Comunque le questioni che la ricerca cronobiologica deve ancora chiarire sono numerose: le acquisizioni
realizzate in questo ambito, infatti, sono frammentarie
e non permettono ancora l’elaborazione di modelli
teorici in grado d’integrare i dati esistenti.
Gli studi presenti in letteratura, tuttavia, suggeriscono che le scoperte realizzate nel contesto della ricerca
psichiatrica cronobiologica potrebbero avere importanti riflessi in ambito clinico.

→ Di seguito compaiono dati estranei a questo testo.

(** [resume_from_checkpoint] *)
Definition resume_from_checkpoint (execution_id : string) (reason actor : option string) : M RetryResult :=
  source ← find_or_raise execution_id;
  if negb (String.eqb (ex_runtime_adapter_id source) "native") then
    raise ValueError "Checkpoint resume is currently supported only for native runtime executions."
  else if negb (bool_decide (ex_status source ∈ [FAILED; PAUSED; CANCELLED])) then
    raise ValueError "Checkpoint resume requires a failed, paused, or cancelled source execution."
  else
    wf ← workflow_or_raise (ex_workflow_id source);
    '(_, state) ← get_execution_state execution_id;
    let outputs := source_node_outputs source state in
    if (List.length outputs =? 0)%nat then
      raise ValueError ("Execution '" +:+ execution_id +:+ "' has no completed node outputs to resume from.")
    else
      let ordered_task_nodes := List.filter is_task_node (order_nodes wf) in
      match after_last_completed outputs ordered_task_nodes with
      | None => raise ValueError ("Execution '" +:+ execution_id
                  +:+ "' has no workflow checkpoint that matches current graph nodes.")
      | Some (last_completed, remaining) =>
          let resume_node := List.find (fun node => negb (node_is_completed outputs node)) remaining in
          match resume_node with
          | Some node =>
              if negb (str_truthy (wn_task_id node)) then
                raise ValueError ("Execution '" +:+ execution_id +:+ "' has no remaining task after the latest checkpoint.")
              else
                let resume_task_id := default "" (wn_task_id node) in
                match List.find (has_task_id resume_task_id) (wf_task_definitions wf) with
                | None => raise WorkflowNotFoundError ("Task '" +:+ resume_task_id +:+ "' was not found in workflow '"
                            +:+ wf_id wf +:+ "'")
                | Some task =>
                    let trigger := dupdate (ex_trigger_payload source)
                      [("type", PStr "checkpoint_resume"); ("source_execution_id", PStr execution_id);
                       ("resume_node_id", PStr (wn_id node)); ("task_id", PStr (td_id task));
                       ("reason", opt_str reason); ("created_by", retry_actor actor source)] in
                    i ← queue_replacement source trigger
                          (reason_or reason ("Resume from checkpoint before task '"
                                             +:+ text_or (td_name task) (td_id task) +:+ "'"))
                          [("checkpoint_resume", PDict
                             [("source_execution_id", PStr execution_id);
                              ("last_completed_node_id", PStr (wn_id last_completed));
                              ("resume_node_id", PStr (wn_id node)); ("task_id", PStr (td_id task));
                              ("reason", opt_str reason); ("prior_node_outputs", PDict outputs)]);
                           task_retry_entry execution_id (td_id task) (wn_id node) reason outputs];
                    mret (mkRetry execution_id i (td_id task) (wn_id node))
                end
          | None => raise ValueError ("Execution '" +:+ execution_id +:+ "' has no remaining task after the latest checkpoint.")
          end
      end.

End Service.

(** ** Commands *)

Section Commands.
Context `{Env} `{Config} `{Runtimes} `{Preparation} `{Workflows} `{ContainerManager}.

(** [approve] and [reject] *)
Definition service_approve (execution_id tool_id : string) (reason : option string) : M unit :=
  approved ← cp_approve execution_id tool_id reason;
  if (approved : bool) then mret tt else raise ExecutionNotFoundError "Pending approval was not found".

Definition service_reject (execution_id tool_id : string) (reason : option string) : M unit :=
  rejected ← cp_reject execution_id tool_id reason;
  if (rejected : bool) then mret tt else raise ExecutionNotFoundError "Pending approval was not found".

(** [list_execution_approvals] *)
Definition service_list_approvals (execution_id : string) : M (list ApprovalRequest) :=
  find_or_raise execution_id;;
  list_approval_requests execution_id.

Per esempio, dai risultati ottenuti da una nostra indagine retrospettiva condotta su 188 pazienti emerge
che lo studio del profilo circadiano potrebbe rappresentare uno strumento in grado di facilitare l’individuazione di soggetti caratterizzati da una particolare
vulnerabilità psichiatrica. I nostri dati dimostrano, infatti, che il profilo di soggetti affetti da disturbi dell’umore, disturbi d’ansia e schizofrenia, se confrontato
con quello d’individui sani, presenta alcune differenze
già nel corso dell’adolescenza e della giovinezza, ovve-
ro in una fase preclinica dei disturbi (i dati più rilevanti riguarderebbero i pazienti affetti da Disturbi Depressivi, il cui profilo circadiano adolescenziale e giovanile sarebbe caratterizzato da modificazioni del ritmo del sonno, dell’appetito, dell’energia fisica e della
capacità di concentrazione) (69).
CONCLUSIONI
In conclusione, la ricerca cronobiologica ha consentito d’interpretare in una nuova prospettiva numerose
problematiche mediche. In ambito psichiatrico, in particolar modo, ha assunto negli ultimi anni una rilevanza sempre maggiore: la cronobiologia, infatti, dato il
particolare campo d’indagine, potrebbe rappresentare
un anello di congiunzione tra ricerca psichiatrica a impronta neurobiologica e a impronta psicosociale.